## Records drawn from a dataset
[Start of Attachment]

(** The handlers of other files do nothing else. *)
Definition others_ok : Prop := forall n t seq c r c', other n t seq c = (r, c') -> rtc app_step c c'.
Context (Hothers : others_ok).

(** ** The dispatcher *)

(** What a message of the key exchange does: it takes the connection from [c] to
    [c'] and from phase to phase. *)
Inductive phase_step (c c' : conn) : phase -> Z -> phase -> Prop :=
| step_kexinit t m : kex_methods t = Some m -> phase_step c c' WaitKexinit SSH2_MSG_KEXINIT (after_method m)
| step_init k : keyed c c' k -> phase_step c c' WaitInit SSH2_MSG_KEX_ECDH_INIT (Keyed SSH2_MSG_KEX_ECDH_INIT c k)
| step_reply k : keyed c c' k -> phase_step c c' WaitReply SSH2_MSG_KEX_ECDH_REPLY (Keyed SSH2_MSG_KEX_ECDH_REPLY c k)
| step_request : phase_step c c' WaitRequest SSH2_MSG_KEX_DH_GEX_REQUEST WaitGexInit
| step_again : phase_step c c' WaitGexInit SSH2_MSG_KEX_DH_GEX_REQUEST WaitGexInit
| step_gex_init k : keyed c c' k -> phase_step c c' WaitGexInit SSH2_MSG_KEX_DH_GEX_INIT (Keyed SSH2_MSG_KEX_DH_GEX_INIT c k)
| step_group : phase_step c c' WaitGroup SSH2_MSG_KEX_DH_GEX_GROUP WaitGexReply
| step_gex_reply k : keyed c c' k -> phase_step c c' WaitGexReply SSH2_MSG_KEX_DH_GEX_REPLY (Keyed SSH2_MSG_KEX_DH_GEX_REPLY c k)
| step_newkeys type d k : phase_step c c' (Keyed type d k) SSH2_MSG_NEWKEYS WaitKexinit.

(** A handler that is no part of the exchange. *)
Definition plain_ok (m : SE conn unit) : Prop := forall p c, crashed c = false -> in_phase p c ->
  crashed (snd (m c)) = false /\ (fst (m c) = Ok tt -> exists q, (q = p \/ no_exchange q) /\ in_phase q (snd (m c))).

Lemma runs_plain m : (forall p, runs (in_phase p) m (fun _ => in_phase p)) -> plain_ok m.
Proof. intros Hm p c Hc Hp. destruct (Hm p c Hc Hp) as [R1 R2]. split; [done|]. intros E. exists p. split; [by left|exact (R2 tt E)]. Qed.

Lemma plain_handlers h type seq : kex_handler h = None -> plain_ok (run_handler other h type seq).
Proof.
  destruct h; try done; intros _; cbn [run_handler]; [apply runs_plain; intros p..|].
  - eapply runs_bind; [apply runs_unimplemented|]. intros []. apply (runs_ssh keys_view); [apply write_wait_keys|apply phase_stable].
  - apply (runs_ret tt (fun _ => _)).
  - apply runs_unimplemented.
  - apply runs_ext_info_msg.
  - intros p c Hc Hp. destruct (other n type seq c) as [r c'] eqn:E. cbn [fst snd].
    destruct (app_steps_phase p c c' (Hothers _ _ _ _ _ _ E) Hc Hp) as [R1 R2]. by split.
Qed.

(** A handler of the exchange in its phase. *)
Definition step_ok (p : phase) (h : handler) (type : Z) (c : conn) (out : result unit * conn) : Prop :=
  let '(r, c') := out in
  (crashed c' = true -> h = HKexinit) /\ (r = Ok tt -> crashed c' = false /\ exists q, phase_step c c' p type q /\ in_phase q c').

Lemma step_runs p q h type c m :
  runs (in_phase p) m (fun _ => in_phase q) -> (forall c', phase_step c c' p type q) -> crashed c = false -> in_phase p c -> step_ok p h type c (m c).
Proof.
  intros Hm Hq Hc Hp. destruct (Hm c Hc Hp) as [R1 R2]. unfold step_ok. destruct (m c) as [r c']. cbn [fst snd] in *. split; [congruence|].
  intros ->. split; [done|]. exists q. split; [done|]. exact (R2 tt eq_refl).
Qed.
Lemma step_keyed p h type c out :
  (let '(r, c') := out in crashed c' = false /\ (r = Ok tt -> exists k, in_phase (Keyed type c k) c' /\ keyed c c' k)) ->
  (forall c' k, keyed c c' k -> phase_step c c' p type (Keyed type c k)) -> step_ok p h type c out.
Proof.
  unfold step_ok. destruct out as [r c']. intros [R1 R2] Hq. split; [congruence|]. intros E. destruct (R2 E) as (k & Hk & Hd). eauto 6.
Qed.

Lemma kex_handlers p h type seq c :
  expects p h = true -> kex_handler h = Some (Z.to_nat type) -> 0 <= type -> crashed c = false -> in_phase p c ->
  step_ok p h type c (run_handler other h type seq c).
Proof.
  intros He Hh Ht Hc Hp. assert (type = match kex_handler h with Some n => Z.of_nat n | None => 0 end) as -> by (rewrite Hh; lia).
  destruct p, h; try discriminate He; cbn [run_handler kex_handler].
  - pose proof (gives_kexinit c Hc Hp) as Hg. unfold step_ok. destruct (kex_input_kexinit c) as [r c']. cbn [fst snd] in Hg.
    split; [done|]. intros ->. destruct (Hg tt eq_refl) as (Hc' & t & m & Hm & Hq). split; [done|]. exists (after_method m). split; [|done].
    by apply (step_kexinit _ _ t).
  - apply step_keyed; [by apply end_gen_init|]. intros. by constructor.
  - apply step_keyed; [by apply end_gen_reply|]. intros. by constructor.
  - apply (step_runs _ WaitGexInit); [apply runs_request; by left|constructor|done..].
  - apply (step_runs _ WaitGexInit); [apply runs_request; by right|constructor|done..].
  - apply step_keyed; [by apply end_gex_init|]. intros. by constructor.
  - apply (step_runs _ WaitGexReply); [apply runs_group|constructor|done..].
  - apply step_keyed; [by apply end_gex_reply|]. intros. by constructor.
  - apply (step_runs _ WaitKexinit); [apply runs_newkeys|constructor|done..].
Qed.

(** What is registered for a message. *)
Definition entry (type : Z) (c : conn) : option handler :=
  if (type >? 0) && (type <? DISPATCH_MAX) then nth (Z.to_nat type) (table c) None else None.

Lemma entry_lookup type c h : entry type c = Some h -> 0 < type /\ table c !! Z.to_nat type = Some (Some h).
Proof.
  unfold entry. destruct (Z.gtb_spec type 0); [|done]. destruct (_ <? _); [|done]. cbn [andb]. rewrite nth_lookup.
  destruct (table c !! Z.to_nat type) as [o|]; [|done]. cbn. by intros <-.
Qed.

[End of Attachment]

## WHAT IS EXPECTED
Print, exactly as written, the first line of the records above and each line after it until the line with "Inductive phase_step (c", which is printed too.

## REPLY
(** The handlers of other files do nothing else. *)
Definition others_ok : Prop := forall n t seq c r c', other n t seq c = (r, c') -> rtc app_step c c'.
Context (Hothers : others_ok).

(** ** The dispatcher *)

(** What a message of the key exchange does: it takes the connection from [c] to
    [c'] and from phase to phase. *)
Inductive phase_step (c c' : conn) : phase -> Z -> phase -> Prop :=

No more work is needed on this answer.